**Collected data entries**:
--- START ---

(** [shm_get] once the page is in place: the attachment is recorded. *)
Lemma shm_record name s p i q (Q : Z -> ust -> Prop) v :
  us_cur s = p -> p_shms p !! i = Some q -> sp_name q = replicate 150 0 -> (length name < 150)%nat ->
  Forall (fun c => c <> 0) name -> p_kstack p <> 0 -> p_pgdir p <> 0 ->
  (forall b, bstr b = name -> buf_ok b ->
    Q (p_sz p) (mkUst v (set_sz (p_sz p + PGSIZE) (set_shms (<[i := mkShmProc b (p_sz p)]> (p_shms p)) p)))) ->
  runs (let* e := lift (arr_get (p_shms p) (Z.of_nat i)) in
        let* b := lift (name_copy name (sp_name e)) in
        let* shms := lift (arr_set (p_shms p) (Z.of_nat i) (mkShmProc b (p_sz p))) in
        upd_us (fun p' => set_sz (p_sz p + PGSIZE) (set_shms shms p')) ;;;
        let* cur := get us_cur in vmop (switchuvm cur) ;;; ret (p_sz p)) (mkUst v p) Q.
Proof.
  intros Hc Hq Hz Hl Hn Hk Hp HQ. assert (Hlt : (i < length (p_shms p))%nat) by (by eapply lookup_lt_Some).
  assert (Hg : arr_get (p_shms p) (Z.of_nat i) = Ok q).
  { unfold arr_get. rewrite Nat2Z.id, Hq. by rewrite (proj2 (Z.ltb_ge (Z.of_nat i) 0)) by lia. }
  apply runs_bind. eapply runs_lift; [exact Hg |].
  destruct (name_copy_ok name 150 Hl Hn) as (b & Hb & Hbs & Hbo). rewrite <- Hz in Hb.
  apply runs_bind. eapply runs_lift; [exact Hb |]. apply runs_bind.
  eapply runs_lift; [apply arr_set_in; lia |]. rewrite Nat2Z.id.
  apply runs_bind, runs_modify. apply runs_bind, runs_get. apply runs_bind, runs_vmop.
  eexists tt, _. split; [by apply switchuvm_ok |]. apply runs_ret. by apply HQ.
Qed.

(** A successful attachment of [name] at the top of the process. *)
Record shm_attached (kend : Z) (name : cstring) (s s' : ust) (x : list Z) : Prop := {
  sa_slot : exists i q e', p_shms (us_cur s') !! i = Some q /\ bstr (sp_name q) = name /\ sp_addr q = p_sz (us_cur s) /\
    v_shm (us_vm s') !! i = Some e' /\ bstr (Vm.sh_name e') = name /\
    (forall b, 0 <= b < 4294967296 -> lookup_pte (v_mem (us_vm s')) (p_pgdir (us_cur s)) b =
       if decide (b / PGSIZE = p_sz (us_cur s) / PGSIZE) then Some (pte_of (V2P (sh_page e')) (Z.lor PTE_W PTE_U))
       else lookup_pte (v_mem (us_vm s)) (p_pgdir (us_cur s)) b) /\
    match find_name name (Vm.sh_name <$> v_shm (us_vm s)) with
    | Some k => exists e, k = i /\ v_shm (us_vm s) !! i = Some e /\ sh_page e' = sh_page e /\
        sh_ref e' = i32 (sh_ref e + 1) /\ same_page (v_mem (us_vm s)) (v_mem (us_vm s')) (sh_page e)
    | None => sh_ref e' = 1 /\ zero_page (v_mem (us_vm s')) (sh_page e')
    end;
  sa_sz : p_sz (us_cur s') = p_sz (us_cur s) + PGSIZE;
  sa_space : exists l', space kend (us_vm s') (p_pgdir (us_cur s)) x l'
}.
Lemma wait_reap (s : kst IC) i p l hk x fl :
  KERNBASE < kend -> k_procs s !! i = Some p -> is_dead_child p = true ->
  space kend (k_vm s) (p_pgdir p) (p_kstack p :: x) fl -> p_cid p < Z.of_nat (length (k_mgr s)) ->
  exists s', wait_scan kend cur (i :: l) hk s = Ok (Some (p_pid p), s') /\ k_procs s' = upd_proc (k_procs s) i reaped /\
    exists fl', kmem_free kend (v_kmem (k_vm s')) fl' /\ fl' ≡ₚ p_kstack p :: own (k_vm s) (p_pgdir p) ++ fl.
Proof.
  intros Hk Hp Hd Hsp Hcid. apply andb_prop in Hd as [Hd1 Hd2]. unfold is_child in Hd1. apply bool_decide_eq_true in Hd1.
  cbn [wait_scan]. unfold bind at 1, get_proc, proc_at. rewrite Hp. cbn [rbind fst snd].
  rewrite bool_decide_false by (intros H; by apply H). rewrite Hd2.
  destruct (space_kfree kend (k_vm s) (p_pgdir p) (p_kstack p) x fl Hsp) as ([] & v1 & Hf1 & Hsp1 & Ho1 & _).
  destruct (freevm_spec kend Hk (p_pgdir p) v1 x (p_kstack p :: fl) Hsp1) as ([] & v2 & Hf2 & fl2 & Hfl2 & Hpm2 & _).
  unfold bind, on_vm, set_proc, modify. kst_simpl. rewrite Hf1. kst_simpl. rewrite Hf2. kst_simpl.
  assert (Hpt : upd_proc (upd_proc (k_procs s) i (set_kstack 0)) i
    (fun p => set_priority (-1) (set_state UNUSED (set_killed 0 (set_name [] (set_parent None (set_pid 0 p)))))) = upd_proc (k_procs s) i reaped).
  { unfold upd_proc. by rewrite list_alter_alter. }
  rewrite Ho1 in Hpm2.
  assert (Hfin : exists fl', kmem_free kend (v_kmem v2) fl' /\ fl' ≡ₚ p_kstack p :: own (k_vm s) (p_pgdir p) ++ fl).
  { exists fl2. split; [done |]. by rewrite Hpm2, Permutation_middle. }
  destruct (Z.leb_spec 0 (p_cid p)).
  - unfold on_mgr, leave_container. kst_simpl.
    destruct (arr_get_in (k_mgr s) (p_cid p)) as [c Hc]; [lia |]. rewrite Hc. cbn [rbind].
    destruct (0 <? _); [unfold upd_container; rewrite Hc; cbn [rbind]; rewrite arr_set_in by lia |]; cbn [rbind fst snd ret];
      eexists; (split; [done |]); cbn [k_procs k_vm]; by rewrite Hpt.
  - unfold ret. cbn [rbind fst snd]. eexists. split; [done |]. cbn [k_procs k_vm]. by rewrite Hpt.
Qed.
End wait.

--- END ---

Which lines belong in the answer? Exactly those from the first line of the entries through the line holding "upd_us (fun p'", inclusive, copied unchanged.

(** [shm_get] once the page is in place: the attachment is recorded. *)
Lemma shm_record name s p i q (Q : Z -> ust -> Prop) v :
  us_cur s = p -> p_shms p !! i = Some q -> sp_name q = replicate 150 0 -> (length name < 150)%nat ->
  Forall (fun c => c <> 0) name -> p_kstack p <> 0 -> p_pgdir p <> 0 ->
  (forall b, bstr b = name -> buf_ok b ->
    Q (p_sz p) (mkUst v (set_sz (p_sz p + PGSIZE) (set_shms (<[i := mkShmProc b (p_sz p)]> (p_shms p)) p)))) ->
  runs (let* e := lift (arr_get (p_shms p) (Z.of_nat i)) in
        let* b := lift (name_copy name (sp_name e)) in
        let* shms := lift (arr_set (p_shms p) (Z.of_nat i) (mkShmProc b (p_sz p))) in
        upd_us (fun p' => set_sz (p_sz p + PGSIZE) (set_shms shms p')) ;;;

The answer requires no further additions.